In some cases, female orgasm is even more complex. For example, Beverly Whipple, professor emerita at Rutgers University and one of the discoverers of the G spot, a sensitive area felt through the front wall of the vagina, has found that women with complete spinal cord injuries can sometimes experience orgasm, even though the nerves that carry sensation up the spinal cord from the pelvis have been severed.
It’s likely that the sensory vagus nerve, which runs in the abdomen but bypasses the spinal cord, is recruited to carry signals to the brain in these cases, Whipple told LiveScience.
In the new study, Brody and his colleagues asked 323 women, mostly Scottish university students, to recall past sexual encounters. They were asked about their recent sexual behaviors as well as how important penile-vaginal intercourse and other sex acts were to them. They were also asked whether penis length influenced their ability to orgasm with vaginal stimulation.
Defining “average” as the length of a 20-pound banknote or U.S. dollar bill, which are 5.8 inches (14.9 cm) and 6.1 inches (15.5 cm) long, respectively, the researchers asked women if they were more likely to orgasm vaginally with a longer-than-average or shorter-than-average penis.
They found that 160 of the women experienced vaginal-only orgasms and had enough sexual partners to compare size experiences. Of these, 33.8 percent preferred longer-than-average penises, 60 percent said size made no difference and 6.3 percent said longer was less pleasurable than shorter.

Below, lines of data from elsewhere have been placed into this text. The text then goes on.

Lemma filter_split_perm {A} (f : A → bool) (l : list A) :
  List.filter f l ++ List.filter (negb ∘ f) l ≡ₚ l.
Proof.
  induction l as [|x l IH]; [done|].
  rw /=. destruct (f x); rw /=.
  - by f_equiv.
  - rw -Permutation_middle. by f_equiv.
Qed.

(** C10: the two bucket lists hold the lowercased offense types, not the
    strings stored in the records, and a record without an [offense_type]
    key counts as the empty string, which goes to the property bucket. *)
Theorem buckets_hold_lowercased_text (records : list Record) :
  Forall textual_offense records →
  ∃ s, calculate_summary records = Return s
    ∧ violent_crimes s ++ property_crimes s
        ≡ₚ map (λ record, lower (offense_text record)) records
    ∧ (∀ record, record ∈ records → record !! "offense_type" = None →
         offense_text record = ""
         ∧ "" ∈ property_crimes s ∧ "" ∉ violent_crimes s).
Proof.
  intros Hall.
  destruct (summary_buckets_by_keyword_aux records Hall) as (s & Hs & Hv & Hp).
  exists s. split; [done|]. rw Hv Hp. split; [apply filter_split_perm|].
  intros record Hin Hnone.
  have Htext : offense_text record = "" by rw /offense_text Hnone.
  split; [done|]. split.
  - apply list_elem_of_In, filter_In. split; [|done].
    apply in_map_iff. exists record. rw /= Htext. by rw -list_elem_of_In.
  - rw list_elem_of_In filter_In. by intros [_ ?].
Qed.

Lemma buckets_hold_lowercased_text_witness :
  ∃ s, calculate_summary [{[ "offense_type" := VStr "Robbery" ]}; ∅] = Return s
    ∧ violent_crimes s ++ property_crimes s ≡ₚ ["robbery"; ""]
    ∧ "" ∈ property_crimes s.
Proof.
  destruct (buckets_hold_lowercased_text
              [{[ "offense_type" := VStr "Robbery" ]}; ∅])
    as (s & Hs & Hperm & Hmissing).
  - repeat constructor.
  - exists s. split; [exact Hs|]. split; [exact Hperm|].
    apply (Hmissing ∅); [|reflexivity].
    apply list_elem_of_In. right. by left.
Defined.

(** ** Table Record Builder: rows *)

Lemma blank_cell_spec (cell : Cell) : blank_cell cell = true ↔ blank cell.
Proof. destruct cell as [s|]; [apply String.eqb_eq | done]. Qed.

Lemma row_record_not_data (columns : list string) (row : Row) :
  not_data row → row_record columns row = None.
Proof.
  destruct row as [|first row]; [done|].
  intros [Hfirst|Hall].
  - rw /row_record. destruct (empty_row (first :: row) && SKIP_EMPTY_ROWS); [done|].
    destruct first as [s|]; [|done]. rw /= in Hfirst |- *.
    by rw Hfirst /= orb_true_r.
  - have Hempty : empty_row (first :: row) = true; [|by rw /row_record Hempty].
    apply forallb_forall. intros cell Hin. apply blank_cell_spec.
    rw Forall_forall in Hall. by apply Hall, list_elem_of_In.
Qed.

Lemma data_rows_app (columns : list string) (rows1 rows2 : RawTable) :
  data_rows columns (rows1 ++ rows2) =
    data_rows columns rows1 ++ data_rows columns rows2.
Proof.
  induction rows1 as [|row rows1 IH]; [done|].
  rw /=. destruct (row_record columns row); by rw IH.
Qed.

Lemma parse_crime_table_rows (now_year : Z) (title header : Row)
    (rows : RawTable) (report_year : option Z) :
  parse_crime_table now_year (title :: header :: rows) report_year =
    data_rows (columns_of now_year report_year header) rows.
Proof. reflexivity. Qed.

(** C9: a table with fewer than two rows gives no record, and a data row
    that is empty, all blank, or whose first cell is absent or blank after
    trimming adds nothing to the records of its table. *)
Theorem short_tables_and_blank_rows_give_nothing
    (now_year : Z) (report_year : option Z) :
  (∀ table : RawTable,
     (length table < 2)%nat →
     parse_crime_table now_year table report_year = [])
  ∧ (∀ (title header row : Row) (before after : RawTable),
       not_data row →
       parse_crime_table now_year
           (title :: header :: before ++ row :: after) report_year =
         parse_crime_table now_year
           (title :: header :: before ++ after) report_year).
Proof.
  split.
  - intros table Hlen. rw /parse_crime_table.
    destruct table as [|title [|header rows]]; [done|done|].
    rw /= in Hlen. lia.
  - intros title header row before after Hrow.
    rw !parse_crime_table_rows !data_rows_app /=.
    by rw row_record_not_data.
Qed.

Lemma short_tables_and_blank_rows_give_nothing_witness :
  parse_crime_table 2026 [[Some "Daily Crime Report"]] (Some 2026) = []
  ∧ parse_crime_table 2026
        [[Some "Title"]; [Some "Offense"; Some "7-Day Totals"];
         [Some "Theft"; Some "3"]; [Some "  "; Some "9"];
         [Some "Robbery"; Some "4"]] (Some 2026) =
      parse_crime_table 2026
        [[Some "Title"]; [Some "Offense"; Some "7-Day Totals"];
         [Some "Theft"; Some "3"]; [Some "Robbery"; Some "4"]] (Some 2026).
Proof.
  destruct (short_tables_and_blank_rows_give_nothing 2026 (Some 2026))
    as [Hshort Hrow].
  split.
  - apply Hshort. simpl. lia.
  - apply (Hrow [Some "Title"] [Some "Offense"; Some "7-Day Totals"]
             [Some "  "; Some "9"] [[Some "Theft"; Some "3"]]
             [[Some "Robbery"; Some "4"]]).
    left. reflexivity.
Defined.

(** ** Table Record Builder: cells *)

Lemma nonempty_spec (s : string) : nonempty s = true ↔ s ≠ "".
Proof.
  rw /nonempty negb_true_iff. split.
  - by intros ?%String.eqb_neq.
  - by intros ?%String.eqb_neq.
Qed.

(** A field keeps its value when every later cell of a column with the same
    name is coerced to that value. *)
Lemma fill_record_keeps (columns : list string) (c : string) (v : Value)
    (cells : Row) (k : nat) (record : Record) :
  record !! c = Some v →
  (∀ j cell, cells !! j = Some cell → columns !! (k + j)%nat = Some c →
     coerce_cell c cell = v) →
  fill_record columns k cells record !! c = Some v.
Proof.
  revert k record. induction cells as [|cell cells IH]; intros k record Hc Hlater.
  - done.
  - rw /=. apply IH.
    + destruct (columns !! k) as [name|] eqn:Hname; [|done].
      destruct (nonempty name); [|done].
      destruct (decide (name = c)) as [->|Hne].
      * rw lookup_insert_eq. f_equal. apply (Hlater 0%nat); [done|].
        by rw Nat.add_0_r.
      * by rw lookup_insert_ne.
    + intros j cell' Hj Hcol. apply (Hlater (S j)); [done|].
      by rw Nat.add_succ_r.
Qed.

(** The field of a cell at a named column: it holds the coerced value of
    the last cell of a column with that name. *)
Lemma fill_record_lookup (columns : list string) (c : string) (cells : Row) :
  ∀ (j k : nat) (cell : Cell) (record : Record),
  cells !! j = Some cell → columns !! (k + j)%nat = Some c → c ≠ "" →
  (∀ j' cell', (j < j')%nat → cells !! j' = Some cell' →
     columns !! (k + j')%nat = Some c → coerce_cell c cell' = coerce_cell c cell) →
  fill_record columns k cells record !! c = Some (coerce_cell c cell).
Proof.
  induction cells as [|cell0 cells IH]; intros j k cell record Hj Hcol Hc Hlater.
  - done.
  - destruct j as [|j].
    + injection Hj as ->. rw Nat.add_0_r in Hcol. rw /= Hcol.
      move/nonempty_spec: (Hc) => ->. apply fill_record_keeps.
      * by rw lookup_insert_eq.
      * intros j' cell' Hj' Hcol'. apply (Hlater (S j')); [lia|done|].
        by rw Nat.add_succ_r.
    + rw /=. apply (IH j); [done|by rw Nat.add_succ_r in Hcol|done|].
      intros j' cell' Hlt Hj' Hcol'. apply (Hlater (S j')); [lia|done|].
      by rw Nat.add_succ_r.
Qed.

Supporting the hypothesis that size matters, Brody and his colleagues found the women who reported the highest number of vaginal orgasms in the past month were most likely to say that longer was better.
“This might be due at least in part to greater ability of a longer penis to stimulate the entire length of the vagina, and the cervix,” Brody said.
The data supports Brody’s claim, Whipple said, but the sample is limited to Scottish university students and should be replicated with a broader group. Nevertheless, she warned against worrying about the findings in bed.
The researchers recently reported online in The Journal of Sexual Medicine.